§ TASK ITEM
From the entries below, transcribe exactly the lines between the line holding "eapply loop_on_stack; [done..|]." and the line holding "assert (index_of st1", inclusive; skip all other lines.

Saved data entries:
——————
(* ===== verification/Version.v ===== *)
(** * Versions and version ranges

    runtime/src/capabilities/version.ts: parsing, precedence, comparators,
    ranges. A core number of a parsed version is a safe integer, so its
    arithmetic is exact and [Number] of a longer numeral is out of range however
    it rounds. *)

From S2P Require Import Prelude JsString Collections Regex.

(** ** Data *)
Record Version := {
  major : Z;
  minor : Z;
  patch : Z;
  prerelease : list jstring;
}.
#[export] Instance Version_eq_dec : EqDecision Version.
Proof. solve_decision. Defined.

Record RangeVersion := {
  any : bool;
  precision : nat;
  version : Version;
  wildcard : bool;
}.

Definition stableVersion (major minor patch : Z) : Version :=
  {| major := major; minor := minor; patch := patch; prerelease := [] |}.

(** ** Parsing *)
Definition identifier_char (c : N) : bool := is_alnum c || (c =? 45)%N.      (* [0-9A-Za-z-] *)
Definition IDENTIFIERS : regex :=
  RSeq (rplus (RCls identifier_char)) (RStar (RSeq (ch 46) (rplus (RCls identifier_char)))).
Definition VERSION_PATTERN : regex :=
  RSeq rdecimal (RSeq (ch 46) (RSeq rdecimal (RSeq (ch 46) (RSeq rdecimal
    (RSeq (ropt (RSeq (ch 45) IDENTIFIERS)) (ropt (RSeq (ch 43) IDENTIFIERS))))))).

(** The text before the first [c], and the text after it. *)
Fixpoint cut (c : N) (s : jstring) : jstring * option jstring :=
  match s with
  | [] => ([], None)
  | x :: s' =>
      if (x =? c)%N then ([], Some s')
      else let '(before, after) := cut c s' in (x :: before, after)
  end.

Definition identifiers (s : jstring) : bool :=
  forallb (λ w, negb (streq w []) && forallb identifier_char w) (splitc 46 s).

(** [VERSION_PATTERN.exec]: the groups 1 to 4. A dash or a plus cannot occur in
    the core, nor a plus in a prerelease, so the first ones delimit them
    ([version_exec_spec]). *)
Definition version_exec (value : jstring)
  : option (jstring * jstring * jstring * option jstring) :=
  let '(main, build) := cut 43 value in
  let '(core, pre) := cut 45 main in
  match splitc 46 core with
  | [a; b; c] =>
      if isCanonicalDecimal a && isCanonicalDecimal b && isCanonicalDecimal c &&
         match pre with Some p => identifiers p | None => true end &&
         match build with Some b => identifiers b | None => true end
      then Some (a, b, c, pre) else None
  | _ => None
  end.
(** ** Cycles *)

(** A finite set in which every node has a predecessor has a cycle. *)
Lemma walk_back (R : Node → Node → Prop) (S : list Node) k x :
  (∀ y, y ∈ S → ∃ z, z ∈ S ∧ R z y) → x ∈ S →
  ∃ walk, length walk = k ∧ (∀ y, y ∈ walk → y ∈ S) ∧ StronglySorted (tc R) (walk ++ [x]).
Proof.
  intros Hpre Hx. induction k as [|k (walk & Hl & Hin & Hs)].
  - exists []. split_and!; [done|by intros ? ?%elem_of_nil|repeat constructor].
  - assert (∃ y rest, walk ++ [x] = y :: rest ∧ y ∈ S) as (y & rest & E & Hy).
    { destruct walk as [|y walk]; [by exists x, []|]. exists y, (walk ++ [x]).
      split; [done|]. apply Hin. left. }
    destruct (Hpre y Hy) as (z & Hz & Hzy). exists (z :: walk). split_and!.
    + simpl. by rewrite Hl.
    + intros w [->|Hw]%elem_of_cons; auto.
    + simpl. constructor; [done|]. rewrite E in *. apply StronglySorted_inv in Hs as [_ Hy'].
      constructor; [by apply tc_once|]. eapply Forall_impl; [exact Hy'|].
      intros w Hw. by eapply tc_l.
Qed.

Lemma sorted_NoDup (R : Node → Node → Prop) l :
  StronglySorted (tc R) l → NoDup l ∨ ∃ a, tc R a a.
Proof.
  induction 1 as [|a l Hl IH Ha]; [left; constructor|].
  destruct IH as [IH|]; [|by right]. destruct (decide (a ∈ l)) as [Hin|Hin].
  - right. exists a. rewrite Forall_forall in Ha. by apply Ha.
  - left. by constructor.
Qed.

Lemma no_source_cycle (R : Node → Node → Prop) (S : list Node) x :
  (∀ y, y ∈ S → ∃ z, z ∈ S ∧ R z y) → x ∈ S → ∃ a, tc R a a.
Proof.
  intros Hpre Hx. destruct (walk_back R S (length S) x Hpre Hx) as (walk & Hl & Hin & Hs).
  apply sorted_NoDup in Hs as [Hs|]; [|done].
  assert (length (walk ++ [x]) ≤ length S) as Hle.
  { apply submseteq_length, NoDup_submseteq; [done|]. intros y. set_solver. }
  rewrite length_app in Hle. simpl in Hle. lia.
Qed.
——————
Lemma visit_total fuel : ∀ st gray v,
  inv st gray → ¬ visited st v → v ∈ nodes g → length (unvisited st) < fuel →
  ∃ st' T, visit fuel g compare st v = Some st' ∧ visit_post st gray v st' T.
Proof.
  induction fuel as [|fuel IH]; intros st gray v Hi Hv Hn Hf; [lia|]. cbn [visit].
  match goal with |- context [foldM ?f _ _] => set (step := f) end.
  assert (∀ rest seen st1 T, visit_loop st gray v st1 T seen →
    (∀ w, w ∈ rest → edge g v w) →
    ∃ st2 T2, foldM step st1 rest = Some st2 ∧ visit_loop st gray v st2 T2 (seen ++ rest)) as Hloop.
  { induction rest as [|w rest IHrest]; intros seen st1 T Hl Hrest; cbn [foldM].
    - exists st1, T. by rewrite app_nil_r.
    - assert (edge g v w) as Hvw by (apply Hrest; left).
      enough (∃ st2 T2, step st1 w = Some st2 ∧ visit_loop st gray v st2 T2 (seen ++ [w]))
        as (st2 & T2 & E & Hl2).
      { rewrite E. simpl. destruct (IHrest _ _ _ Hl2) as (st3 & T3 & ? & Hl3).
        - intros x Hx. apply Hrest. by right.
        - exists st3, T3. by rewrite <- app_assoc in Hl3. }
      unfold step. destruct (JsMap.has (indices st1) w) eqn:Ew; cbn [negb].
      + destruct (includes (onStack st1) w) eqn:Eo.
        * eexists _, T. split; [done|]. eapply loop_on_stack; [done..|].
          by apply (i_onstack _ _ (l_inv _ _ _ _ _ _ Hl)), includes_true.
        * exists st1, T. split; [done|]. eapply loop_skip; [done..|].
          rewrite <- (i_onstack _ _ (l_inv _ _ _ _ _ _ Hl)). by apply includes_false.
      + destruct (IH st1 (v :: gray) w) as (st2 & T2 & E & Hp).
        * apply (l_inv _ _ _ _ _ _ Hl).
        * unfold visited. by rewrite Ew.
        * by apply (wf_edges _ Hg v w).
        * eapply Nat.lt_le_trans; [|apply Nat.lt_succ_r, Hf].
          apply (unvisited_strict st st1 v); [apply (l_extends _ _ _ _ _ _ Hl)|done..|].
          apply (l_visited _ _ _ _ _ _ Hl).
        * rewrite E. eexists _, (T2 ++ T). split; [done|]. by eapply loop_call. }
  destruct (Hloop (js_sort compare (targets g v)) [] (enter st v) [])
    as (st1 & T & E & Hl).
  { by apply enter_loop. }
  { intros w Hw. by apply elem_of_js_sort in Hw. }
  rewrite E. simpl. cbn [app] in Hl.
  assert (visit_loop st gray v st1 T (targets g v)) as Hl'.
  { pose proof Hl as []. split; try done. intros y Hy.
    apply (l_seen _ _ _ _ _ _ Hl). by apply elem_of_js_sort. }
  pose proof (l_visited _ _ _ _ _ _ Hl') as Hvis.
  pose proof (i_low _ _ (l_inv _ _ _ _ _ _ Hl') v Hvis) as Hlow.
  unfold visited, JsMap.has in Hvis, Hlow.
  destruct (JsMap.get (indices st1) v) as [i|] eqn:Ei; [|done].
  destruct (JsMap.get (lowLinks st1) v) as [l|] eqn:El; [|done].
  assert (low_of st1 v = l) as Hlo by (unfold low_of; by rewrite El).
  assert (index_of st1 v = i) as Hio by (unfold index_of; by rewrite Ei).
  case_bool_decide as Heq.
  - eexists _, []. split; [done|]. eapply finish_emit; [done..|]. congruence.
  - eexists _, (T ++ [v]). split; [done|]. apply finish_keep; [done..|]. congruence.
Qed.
——————
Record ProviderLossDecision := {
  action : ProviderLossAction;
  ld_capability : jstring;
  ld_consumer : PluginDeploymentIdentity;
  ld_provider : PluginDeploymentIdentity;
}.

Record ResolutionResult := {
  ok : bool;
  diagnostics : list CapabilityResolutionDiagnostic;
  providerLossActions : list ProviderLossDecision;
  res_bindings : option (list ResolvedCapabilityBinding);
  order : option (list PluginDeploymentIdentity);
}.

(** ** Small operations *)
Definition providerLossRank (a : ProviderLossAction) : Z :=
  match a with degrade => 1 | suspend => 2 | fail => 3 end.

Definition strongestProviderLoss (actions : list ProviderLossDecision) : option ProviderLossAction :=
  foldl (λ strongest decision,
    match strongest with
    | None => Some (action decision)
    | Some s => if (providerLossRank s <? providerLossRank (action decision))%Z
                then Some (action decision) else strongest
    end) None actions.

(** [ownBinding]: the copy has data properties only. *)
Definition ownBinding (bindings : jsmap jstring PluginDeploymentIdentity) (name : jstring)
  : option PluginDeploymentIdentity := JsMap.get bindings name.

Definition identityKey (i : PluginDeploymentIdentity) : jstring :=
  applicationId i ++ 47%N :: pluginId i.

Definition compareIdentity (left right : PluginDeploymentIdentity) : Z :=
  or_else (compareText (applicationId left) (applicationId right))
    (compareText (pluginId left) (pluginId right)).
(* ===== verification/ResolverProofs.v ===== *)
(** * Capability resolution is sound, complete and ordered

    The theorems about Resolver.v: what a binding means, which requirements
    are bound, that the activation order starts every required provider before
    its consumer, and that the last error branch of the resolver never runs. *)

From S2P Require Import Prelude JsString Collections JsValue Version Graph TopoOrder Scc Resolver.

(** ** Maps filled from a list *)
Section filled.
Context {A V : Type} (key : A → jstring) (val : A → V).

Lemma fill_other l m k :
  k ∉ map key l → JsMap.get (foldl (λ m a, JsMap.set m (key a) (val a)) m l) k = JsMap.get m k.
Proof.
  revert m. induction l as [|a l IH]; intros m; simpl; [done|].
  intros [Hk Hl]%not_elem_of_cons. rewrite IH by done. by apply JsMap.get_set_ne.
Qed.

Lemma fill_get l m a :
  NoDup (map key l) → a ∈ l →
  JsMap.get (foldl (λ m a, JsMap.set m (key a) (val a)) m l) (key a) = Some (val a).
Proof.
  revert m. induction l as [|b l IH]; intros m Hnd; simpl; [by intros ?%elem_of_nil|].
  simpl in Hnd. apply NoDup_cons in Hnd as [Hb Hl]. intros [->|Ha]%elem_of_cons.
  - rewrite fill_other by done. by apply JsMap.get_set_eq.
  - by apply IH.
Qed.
——————
§ EXERCISE OUTPUT
        * eexists _, T. split; [done|]. eapply loop_on_stack; [done..|].
          by apply (i_onstack _ _ (l_inv _ _ _ _ _ _ Hl)), includes_true.
        * exists st1, T. split; [done|]. eapply loop_skip; [done..|].
          rewrite <- (i_onstack _ _ (l_inv _ _ _ _ _ _ Hl)). by apply includes_false.
      + destruct (IH st1 (v :: gray) w) as (st2 & T2 & E & Hp).
        * apply (l_inv _ _ _ _ _ _ Hl).
        * unfold visited. by rewrite Ew.
        * by apply (wf_edges _ Hg v w).
        * eapply Nat.lt_le_trans; [|apply Nat.lt_succ_r, Hf].
          apply (unvisited_strict st st1 v); [apply (l_extends _ _ _ _ _ _ Hl)|done..|].
          apply (l_visited _ _ _ _ _ _ Hl).
        * rewrite E. eexists _, (T2 ++ T). split; [done|]. by eapply loop_call. }
  destruct (Hloop (js_sort compare (targets g v)) [] (enter st v) [])
    as (st1 & T & E & Hl).
  { by apply enter_loop. }
  { intros w Hw. by apply elem_of_js_sort in Hw. }
  rewrite E. simpl. cbn [app] in Hl.
  assert (visit_loop st gray v st1 T (targets g v)) as Hl'.
  { pose proof Hl as []. split; try done. intros y Hy.
    apply (l_seen _ _ _ _ _ _ Hl). by apply elem_of_js_sort. }
  pose proof (l_visited _ _ _ _ _ _ Hl') as Hvis.
  pose proof (i_low _ _ (l_inv _ _ _ _ _ _ Hl') v Hvis) as Hlow.
  unfold visited, JsMap.has in Hvis, Hlow.
  destruct (JsMap.get (indices st1) v) as [i|] eqn:Ei; [|done].
  destruct (JsMap.get (lowLinks st1) v) as [l|] eqn:El; [|done].
  assert (low_of st1 v = l) as Hlo by (unfold low_of; by rewrite El).
  assert (index_of st1 v = i) as Hio by (unfold index_of; by rewrite Ei).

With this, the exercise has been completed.